Hack the reader. Install a device that clocks you in and out automatically or remotely. There have been a few defcon talks on how insecure these systems are.

[–] [email protected] 12 points 1 year ago (1 children)

Every company I've ever worked for has had a clause in the Employee Handbook saying any attempt to circumvent a company system is a fire-able offense. Doesn't matter if the company-wide firewall uses admin/admin as the user credentials. You get caught tinkering with it, you are out the door with cause.

[–] [email protected] 6 points 1 year ago (1 children)

Meanwhile in at-will states

[–] [email protected] 6 points 1 year ago (1 children)

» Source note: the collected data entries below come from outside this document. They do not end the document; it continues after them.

(** ** Servers *)

(** The server is created while the process is privileged and is configured and
    started afterwards; [None] for a call out of order. *)
Fixpoint server_obeys (dropped server started : bool) (tr : list event) : option (bool * bool) :=
  match tr with
  | [] => Some (server, started)
  | x :: tr' =>
    match x with
    | ServerCreate _ _ => if negb dropped && negb server then server_obeys dropped true started tr' else None
    | Chroot => if negb dropped then server_obeys dropped server started tr' else None
    | Setuid => if negb dropped then server_obeys true server started tr' else None
    | ServerSetPrefix _ | ServerSetMTU _ => if dropped && server && negb started then server_obeys dropped server started tr' else None
    | ServerStart => if dropped && server && negb started then server_obeys dropped server true tr' else None
    | ServerStop => if started then server_obeys dropped server false tr' else None
    | ServerDestroy => if server && negb started then server_obeys dropped false started tr' else None
    | _ => None
    end
  end.

Definition server_as_configured (su : Z * Z * Z * Z) (x : event) : Prop :=
  let '(ip, ip2, prefix, mtu) := su in
  match x with
  | ServerCreate a a2 => a = ip /\ a2 = ip2
  | ServerSetPrefix p => p = prefix
  | ServerSetMTU m => m = mtu
  | _ => True
  end.

Definition drops (e : run_env) : bool := match e_chroot e with Some false => false | _ => e_setuid e end.

Definition server_well_run (e : run_env) (su : Z * Z * Z * Z) (ret : Z) (tr : list event) : Prop :=
  (exists server, server_obeys false false false tr = Some (server, false) /\ (server = true -> drops e = false)) /\
  Forall (server_as_configured su) tr /\ (ret = 0 <-> existsb (fun x => match x with ServerStop => true | _ => false end) tr = true).

Lemma server_setup_run_ok e ip ip2 prefix mtu :
  wp (server_setup_run e ip ip2 prefix mtu) (server_well_run e (ip, ip2, prefix, mtu)) [].
Proof.
  unfold wp, server_setup_run, server_well_run, drops, drop_privileges, emit, modify, mbind, st_bind, mret, st_ret.
  destruct (e_server_create e), (e_chroot e) as [[]|], (e_setuid e), (e_server_prefix e), (e_server_mtu e), (e_server_start e); cbn;
    (split; [by eexists|split; [by repeat constructor|done]]).
Qed.

(** A server does what its configuration says: it returns -2 before it has done
    anything when the settings make no sense; otherwise it is created with the
    configured address, and the next one when there is no second, while the process
    is privileged, and serves only when it is not any more; on every path it is
    stopped and destroyed, except when the privileges cannot be dropped. *)
Theorem server_run_contract getaddrinfo4 getaddrinfo6 e server_name base c L :
  conf_rep base c L ->
  exists ret tr c' L', server_run getaddrinfo4 getaddrinfo6 e server_name c = Ok (ret, tr, c') /\ conf_rep base c' L' /\
    match server_meaning getaddrinfo4 getaddrinfo6 (setting_of (L.*2)) server_name with
    | None => ret = -2 /\ tr = []
    | Some su => server_well_run e su ret tr /\ L' = []
    end.
Proof.
  intros HR. apply view_start in HR. pose proof (server_config_ok getaddrinfo4 getaddrinfo6 base _ server_name c HR) as H.
  apply wp_ok in H as (su & c1 & E & <- & H1 & L1 & H2). unfold server_run, mbind, st_bind. rewrite E.
  destruct su as [[[[ip ip2] prefix] mtu]|]; [|by eexists _, _, _, L1].
  pose proof (server_setup_run_ok e ip ip2 prefix mtu) as (ret & tr & -> & Hw)%wp_ok. cbn.
  eexists _, _, _, []. split; [done|]. split; [by apply H1|done].
Qed.

(** ** The supervisor *)

(** Why the inner loop ended: the first signal that counts. *)
Inductive reason := Died | ExitAsked | ReloadAsked.

Definition reason_of (x : Z * bool) : option reason :=
  let '(signum, died) := x in
  if (signum =? SIGCHLD) && died then Some Died
  else if (signum =? SIGINT) || (signum =? SIGQUIT) || (signum =? SIGTERM) then Some ExitAsked
  else if signum =? SIGHUP then Some ReloadAsked else None.

Definition first_reason (signals : list (Z * bool)) : option reason := list.head (omap reason_of signals).

(** The child is started again. *)
Definition restarts (why : reason) (how : wait_status) : bool :=
  match how, why with
  | Signaled _, _ => true
  | Exited code, ReloadAsked => code =? 0
  | Exited _, _ => false
  end.

(** What the supervisor returns: 0 when it was told to exit and the child ended
    well, -1 for any other end. *)
Fixpoint supervise (rounds : list round) : option Z :=
  match rounds with
  | [] => None
  | r :: rounds' =>
    if negb (rd_fork r) then Some (-1) else
    match first_reason (rd_signals r) with
    | None => None
    | Some why =>
      if restarts why (rd_status r) then supervise rounds'
      else Some (match why, rd_status r with ExitAsked, Exited 0 => 0 | _, _ => -1 end)
    end
  end.

(** At most one child lives: what is left of it, or [None] for a second one or a
    signal to none. *)
Fixpoint children (alive : bool) (tr : list sup_event) : option bool :=
  match tr with
  | [] => Some alive
  | x :: tr' =>
    match x, alive with
    | Forked _, false => children true tr'
    | Killed, true => children true tr'
    | Reaped _, true => children false tr'
    | Slept, false => children false tr'
    | _, _ => None
    end
  end.

Lemma children_app b tr tr' : children b (tr ++ tr') = (b' ← children b tr; children b' tr').
Proof.
  revert b. induction tr as [|x tr IH]; intros b; cbn; [done|]. destruct x, b; done.
Qed.

Lemma wait_child_reason signals retval :
  wait_child signals retval =
  (fun why => match why with Died => (retval, false) | ExitAsked => (0, true) | ReloadAsked => (2, true) end) <$> first_reason signals.
Proof.
  unfold first_reason. induction signals as [|[n d] signals IH]; cbn; [done|]. unfold reason_of at 1.
  destruct ((n =? SIGCHLD) && d); [done|]. destruct (_ || _); [done|]. by destruct (n =? SIGHUP).
Qed.

(** The files that the supervisor finds. *)
Definition file_ok (file : option (list Z * bool)) : Prop :=
  match file with Some (s, _) => no_nul s /\ Z.of_nat (length s) < 2 ^ 32 - 1 | None => True end.

Lemma read_any base file mem c :
  file_ok file -> conf_rep base c [] -> exists ok c' L, miredo_conf_read_file file mem c = Ok (ok, c') /\ conf_rep base c' L.
Proof.
  intros Hf HR. destruct file as [[s ferror]|]; cbn [miredo_conf_read_file file_ok] in *.
  - destruct Hf as [Hn Hlen]. destruct (conf_read_ok base mem s ferror c Hn Hlen HR) as (ok & c' & L & E & HR' & _). by exists ok, c', L.
  - by exists false, (add_log OpenError c), [].
Qed.

(** A round, and what is left in memory. *)
Lemma miredo_round_ok base r c :
  file_ok (rd_file r) -> conf_rep base c [] ->
  wp (miredo_round r) (fun x c' =>
    if rd_fork r then
      conf_rep base c' [] /\
      match first_reason (rd_signals r) with
      | None => x.1 = None /\ children false x.2 = Some true
      | Some why =>
        x.1 = Some (if restarts why (rd_status r) then 2 else match why, rd_status r with ExitAsked, Exited 0 => 0 | _, _ => 1 end) /\
        children false x.2 = Some false
      end
    else x = (Some 1, []) /\ exists L, conf_rep base c' L) c.
Proof.
  intros Hf HR. unfold miredo_round. destruct (read_any base (rd_file r) (rd_mem r) c Hf HR) as (ok & c1 & L & E & HR1).
  apply wp_bind. unfold wp at 1. rewrite E. clear c HR E. apply view_start in HR1.
  apply wp_bind, (reads_facility base _ (str "SyslogFacility") LOG_DAEMON c1 [] _ HR1 eq_refl). intros c2 Hv.
  destruct (rd_fork r); cbn [negb]; [|destruct Hv as (L' & HL' & _); split; [done|by exists L']].
  apply wp_bind, (wp_clear _ _ 0 c2 _ _ Hv). intros c3 R HR3 _ _. apply wp_ret. split; [done|]. rewrite wait_child_reason.
  destruct (first_reason _) as [why|]; cbn [fmap option_fmap option_map]; [|done].
  destruct (rd_status r) as [code|n].
  - destruct why; cbn; destruct (Z.eqb_spec code 0) as [->|]; cbn; try done. by destruct code.
  - destruct why; done.
Qed.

Even in at will states (which, let's be honest here, plenty of cities have more people than the population of the only non-at-will state - Montana, so it's not really even worth the distinction) there is a pretty huge difference between being fired for having red shoelaces and being fired for physically adding a device to circumvent building security or removing a security implementation from your work PC.

[–] [email protected] 1 points 1 year ago
[–] [email protected] 7 points 1 year ago* (last edited 1 year ago)

So show up once in a while and badge in 30 times or so. "I've been coming in all month, your badge reader must be broken if it's saying it was all on the same day". If they want to play games then let's play some fucking games.